Le bleu, le rouge ... les mauves ?

CAQ - Coalition pour l’avenir du Québec


Mathieu Bock-Côté, Échos Montréal, vol.18, no3, mars 2011, p.11
On dit des lois ce qu’on dit de la saucisse : mieux vaut ne pas assister au processus de fabrication pour ne pas se détourner du produit final. On pourrait dire la même chose des manifestes politiques et notamment de celui de François Legault, qui annonçait le 21 février dernier la création de la Coalition pour l’avenir du Québec.
Plusieurs se sont surpris de son étrange fadeur. J’avais mon explication : François Legault a habituellement porté les habits d’un gestionnaire des affaires publiques. On ne lui reconnaissait pas une prédisposition à la polarisation. Même au moment de constituer un mouvement appelé à remplacer un, voire deux des partis représentés à l’Assemblée nationale, Legault conserve une attitude consensuelle.
Il a suffi de quelques jours pour qu’une explication plus troublante s’ajoute.
Dans un article du 23 février, Le Devoir nous apprenait que le manifeste de Legault, dans une version précédente, était plus musclé sur le plan de la question nationale. Mais de grandes sections du texte ont été retranchées un peu avant sa présentation publique. Hélas ! Car entre la dernière et l’avant dernière version, l’avantage ne va pas au texte final, celui à partir duquel François Legault part en croisade.
Ainsi, si Legault en appelait encore à un repli stratégique sur le plan de la souveraineté, il n’hésitait pas à rappeler la prédominance légitime du gouvernement québécois en tant qu’expression politique du peuple québécois. Le Manifeste Legault en appelait aussi à la défense de l’identité québécoise. En maintenant ces positions, François Legault aurait ancré son mouvement dans ce qu’on appelle communément le vieux courant bleu.
On le sait, la raison de cette évacuation du nationalisme porte un nom : Charles Sirois. Sirois vient du PLQ et joue le rôle de caution fédéraliste du mouvement Legault, sa présence consacrant la volonté de transcender la question nationale, voire de l’évacuer. Charles Sirois représente dans le mouvement Legault « l’ouverture » aux fédéralistes apparemment nécessaire à la mise en place d’une nouvelle coalition modernisatrice.

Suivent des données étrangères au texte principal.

(* ===== verification/ImageRuns.v ===== *)
(** * Runs of the image store

    A textual codec for image configurations, a store of images on the files of
    [src/engine/image/fs.go] and on a layer store in memory, and the theorems
    on the image store applied to it. *)

From S2P Require Import Prelude FileSys FileSysWf Digest DigestSet Chain FileStore GraphDriver LayerStore LayerInv LayerOps LayerProps ContainerConfig ImageModel ImageFS ImageStore ImageInv ImageProps.

(** ** A codec *)

Definition set_OS (os : string) (v : V1Image) : V1Image :=
  mkV1 (v1_ID v) (v1_Parent v) (Comment v) (Created v) (Container v) (ContainerConfig_ v) (DockerVersion v)
    (Author v) (img_Config v) (Architecture v) os (v1_Size v).
Definition flag_history (b : bool) : History := mkHistory 0 EmptyString EmptyString EmptyString b.

Fixpoint show_flags (bs : list bool) : string :=
  match bs with
  | [] => EmptyString
  | b :: bs => String (if b then "e" else "l")%char (show_flags bs)
  end.
Fixpoint read_flags (s : string) : list bool :=
  match s with
  | EmptyString => []
  | String c s => Ascii.eqb c "e" :: read_flags s
  end.
Lemma read_show_flags bs : read_flags (show_flags bs) = bs.
Proof. induction bs as [|[] bs IH]; cbn [show_flags read_flags]; [done|..]; by rewrite IH. Qed.

Definition image_fields (img : Image) : list string :=
  OS (img_V1 img) ::
  match img_RootFS img with
  | None => []
  | Some r => rf_Type r :: show_flags (EmptyLayerFlag <$> img_History img) :: DiffIDs r
  end.
Definition image_of_fields (fs : list string) : error + Image :=
  match fs with
  | [os] => inr (mkImage (set_OS os zero_v1) EmptyString None [] EmptyString [] EmptyString EmptyString)
  | os :: ty :: flags :: ds =>
      inr (mkImage (set_OS os zero_v1) EmptyString (Some (mkRootFS ty ds))
             (flag_history <$> read_flags flags) EmptyString [] EmptyString EmptyString)
  | _ => inl (Errorf "unexpected end of input")
  end.

#[export] Instance image_codec : JSON Image := {
  json_marshal img :=
    if forallb no_bar (image_fields img) && bool_decide (is_Some (img_RootFS img))
    then inr (GoString.join (String bar EmptyString) (image_fields img))
    else inl (Errorf "unsupported image");
  json_unmarshal s := image_of_fields (GoString.split bar s);
}.

Lemma no_bar_avoids fs : forallb no_bar fs = true → Forall (avoids bar) fs.
Proof.
  intros Hf. apply Forall_forall. intros w Hw. rewrite forallb_forall in Hf.
  specialize (Hf w ltac:(by apply list_elem_of_In)). unfold no_bar in Hf. unfold avoids.
  by destruct (GoString.index_byte bar w).
Qed.

#[export] Instance image_codec_laws : ImageJSONLaws.
Proof.
  constructor. intros img s. unfold json_marshal, json_unmarshal, image_codec.
  destruct (forallb no_bar (image_fields img)) eqn:Hf; [|done].
  destruct (img_RootFS img) as [r|] eqn:Hr; [|done].
  rewrite bool_decide_true by (by eexists). cbn [andb]. intros Hs _.
  assert (s = GoString.join (String bar EmptyString) (image_fields img)) as -> by congruence.
  rewrite split_join by (done || by apply no_bar_avoids).
  unfold image_fields. rewrite Hr. cbn [image_of_fields]. eexists. split; [reflexivity|].
  split_and!; simpl; [by destruct r| |done].
  rewrite read_show_flags, <-list_fmap_compose. apply list_fmap_id.
Qed.

(** ** A store *)

Definition image_root : path := ["images"].
#[export] Instance run_backend : Backend FS := ImageFS.fs_backend image_root.
#[export] Instance run_view : BackendView FS := fs_view image_root.
#[export] Instance run_laws : BackendLaws FS := fs_backend_laws image_root.
#[export] Instance run_layers : LayerGetReleaser (LS MemDisk) := layer_get_releaser store_root.
#[export] Instance run_layer_view : LayerView (LS MemDisk) := layer_view.
#[export] Instance run_layer_laws : LayerLaws (LS MemDisk) := layer_laws store_root.

Definition image_disk : FS := (ImageFS.newFSStore image_root {| nodes := ∅; faults := [] |}).2.
Definition new_store : IS (LS MemDisk) FS := (NewImageStore "linux" image_disk {[ "linux" := demo ]}).2.
(** Two configurations with the same layer. *)
Definition config_one : string := Eval vm_compute in "linux|layers|l|" +:+ demo_id.
Definition config_two : string := Eval vm_compute in "linux|layers|le|" +:+ demo_id.
Definition id_one : string := Eval vm_compute in Digest.FromBytes config_one.
Definition id_two : string := Eval vm_compute in Digest.FromBytes config_two.
Definition one_store : IS (LS MemDisk) FS := (Create "linux" config_one new_store).2.
Definition two_store : IS (LS MemDisk) FS := (Create "linux" config_two one_store).2.

Lemma newFSStore_keeps root : keeps (ImageFS.newFSStore root).
Proof. unfold ImageFS.newFSStore, ImageFS.wrap_error. solve_keeps. Qed.
Lemma image_disk_ok : be_ok image_disk.
Proof.
  pose proof (newFSStore_keeps image_root {| nodes := ∅; faults := [] |}) as Hk.
  assert (wf_tree ∅) as Hwf by (by split).
  specialize (Hk Hwf). unfold image_disk.
  destruct (ImageFS.newFSStore _ _) as [[u|e|p] f]; [done..|done].
Qed.
Lemma new_store_ok : store_ok "linux" new_store.
Proof.
  pose proof (restore_ok "linux" _ (empty_images_ok "linux" demo image_disk demo_wf image_disk_ok)) as Hr.
  unfold new_store, NewImageStore. by destruct (restore _ _) as [[] s].
Qed.
Lemma Create_store_ok s config : store_ok "linux" s → store_ok "linux" (Create "linux" config s).2.
Proof.
  intros Hok. pose proof (Create_ok "linux" s config Hok s eq_refl) as Hc.
  destruct (Create "linux" config s) as [[] s']; apply Hc.
Qed.
Lemma two_store_ok : store_ok "linux" two_store.
Proof. by apply Create_store_ok, Create_store_ok, new_store_ok. Qed.
Lemma id_one_digest : image_digest id_one.
Proof. apply (FromBytes_image_digest config_one). Qed.

Lemma create_step s config :
  image_step "linux" (λ _, EmptyString) (λ _, inr 0%Z) s (Create "linux" config s).2.
Proof.
  apply (image_call _ _ _ (ICreate config) (image_exec "linux" (λ _, EmptyString) (λ _, inr 0%Z) (ICreate config) s).1);
    [done|].
  unfold image_exec, mbind, M_bind. by destruct (Create "linux" config s) as [[] s'].
Qed.

Lemma image_history_invariant_witness :
  is_Some (images two_store !! id_two) ∧ store_ok "linux" two_store.
Proof.
  split; [vm_compute; eauto|].
  refine (image_history_invariant "linux" (λ _, EmptyString) (λ _, inr 0%Z) demo image_disk _ new_store two_store
    demo_wf image_disk_ok (surjective_pairing _) _).
  eapply rtc_l; [apply create_step|]. apply rtc_once, create_step.
Defined.

Lemma Create_promise_witness :
  (Create "linux" config_one new_store).1 = Ok id_one ∧ is_Some (images one_store !! id_one).
Proof.
  assert ((Create "linux" config_one new_store).1 = Ok id_one) as Hrun by (vm_compute; reflexivity).
  split; [done|]. pose proof (Create_promise "linux" new_store config_one new_store_ok) as Hp.
  unfold one_store. destruct (Create "linux" config_one new_store) as [r s]. simpl in Hrun. subst r. apply Hp.
Defined.

Lemma Delete_promise_witness :
  (∃ mds, (is_Delete "linux" id_one two_store).1 = Ok mds) ∧
  images (is_Delete "linux" id_one two_store).2 !! id_one = None.
Proof.
  assert (∃ mds, (is_Delete "linux" id_one two_store).1 = Ok mds) as [mds Hrun]
    by (eexists; vm_compute; reflexivity).
  split; [by eexists|]. pose proof (Delete_promise "linux" two_store id_one two_store_ok) as Hp.
  destruct (is_Delete "linux" id_one two_store) as [r s]. simpl in Hrun. subst r. apply Hp.
Defined.

Lemma SetParent_promise_witness :
  (SetParent id_one id_two two_store).1 = Ok tt ∧
  id_one ∈ is_children (images (SetParent id_one id_two two_store).2) id_two.
Proof.
  assert ((SetParent id_one id_two two_store).1 = Ok tt) as Hrun by (vm_compute; reflexivity).
  split; [done|].
  pose proof (SetParent_promise "linux" two_store id_one id_two two_store_ok id_one_digest) as Hp.
  destruct (SetParent id_one id_two two_store) as [r s]. simpl in Hrun. subst r. apply Hp.
Defined.

Lemma Search_exact_witness :
  (Search (GoString.take 3 (hex_part id_one)) two_store).1 = Ok id_one ∧
  ∀ i, is_Some (images two_store !! i) → matches (GoString.take 3 (hex_part id_one)) i → i = id_one.
Proof.
  assert ((Search (GoString.take 3 (hex_part id_one)) two_store).1 = Ok id_one) as Hrun by (vm_compute; reflexivity).
  split; [done|].
  destruct (Search_exact "linux" two_store (GoString.take 3 (hex_part id_one)) two_store_ok) as [_ Hp].
  rewrite Hrun in Hp. apply Hp.
Defined.

Lemma Create_panics_without_rootfs_witness :
  (Create "linux" "linux" new_store).1 = Panic nil_deref.
Proof.
  pose proof (Create_panics_without_rootfs "linux" new_store "linux"
    (mkImage (set_OS "linux" zero_v1) EmptyString None [] EmptyString [] EmptyString EmptyString)) as Hp.
  rewrite Hp; [done|vm_compute; reflexivity|done].
Defined.

Definition config_case : string := Eval vm_compute in "Linux|layers|l|" +:+ demo_id.
Lemma Create_panics_on_case_witness :
  ∃ s', Create "linux" config_case new_store = (Panic nil_deref, s') ∧
        be_content (ifs s') (Digest.FromBytes config_case) = Some config_case.
Proof.
  apply (Create_panics_on_case "linux" new_store config_case
    (mkImage (set_OS "Linux" zero_v1) EmptyString (Some (mkRootFS "layers" [demo_id])) [flag_history false]
       EmptyString [] EmptyString EmptyString) (mkRootFS "layers" [demo_id]) new_store_ok).
  - vm_compute. reflexivity.
  - done.
  - done.
  - vm_compute. discriminate.
  - vm_compute. reflexivity.
  - done.
  - done.
  - vm_compute. reflexivity.
  - intros e f Hset. apply (f_equal fst) in Hset. vm_compute in Hset. discriminate.
Defined.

En un mot, Charles Sirois est un rouge.
Or, pour les « rouges » version Sirois, le nationalisme québécois n’a pas bonne presse. On le présente souvent comme un repli sur soi, d’autant plus qu’on survalorise au même moment un Canada fantasmé, apparemment l’exemple de l’ouverture sur le monde et le garant de notre prospérité. On devine la conséquence politique : l’alliance avec les rouges coute cher. Trop cher.
L’analyse peut être poussée plus loin.
Le mouvement Legault a pour l’instant l’allure d’une rébellion tranquille de représentants du Québec inc. et de technocrates réformistes contre le modèle québécois. On peut y voir une combinaison de « centre-droit gestionnaire » et de « gauche efficace » autour d’une même vision centrée sur « l’éloge de la richesse ». Mais par une erreur d’analyse récurrente, on semble croire que les fondements de la « droite » au Québec se trouveraient justement dans la grande alliance des privilégiés et des parvenus.
Il n’en est rien. Car si un créneau s’ouvre pour un nouveau mouvement politique, il est moins associé au réformisme techno-libéral qu’il ne relève de ce qu’on appelle communément le vieux fond bleu. La base sociale du conservatisme québécois ne se trouve pas dans les beaux quartiers mais dans les banlieues, les régions, qui ressentent intimement le délitement du lien social, sa technocratisation, son effritement culturel. Ce conservatisme est moins familier avec le langage de l’efficacité gestionnaire qu’avec celui du bon sens et de l’enracinement.
François Legault s’est trompé de coalition. Si le mouvement Legault veut un avenir, il ne devra pas chercher à mixer le bleu et le rouge dans un mauve incertain mais revivifier le vieux fond bleu qui demeure le seul terreau possible d’un ressaisissement québécois, parce qu’il se place sous la bannière du Québec d’abord. Le peut-il ? Peut-être. Le veut-il ? C’est moins certain.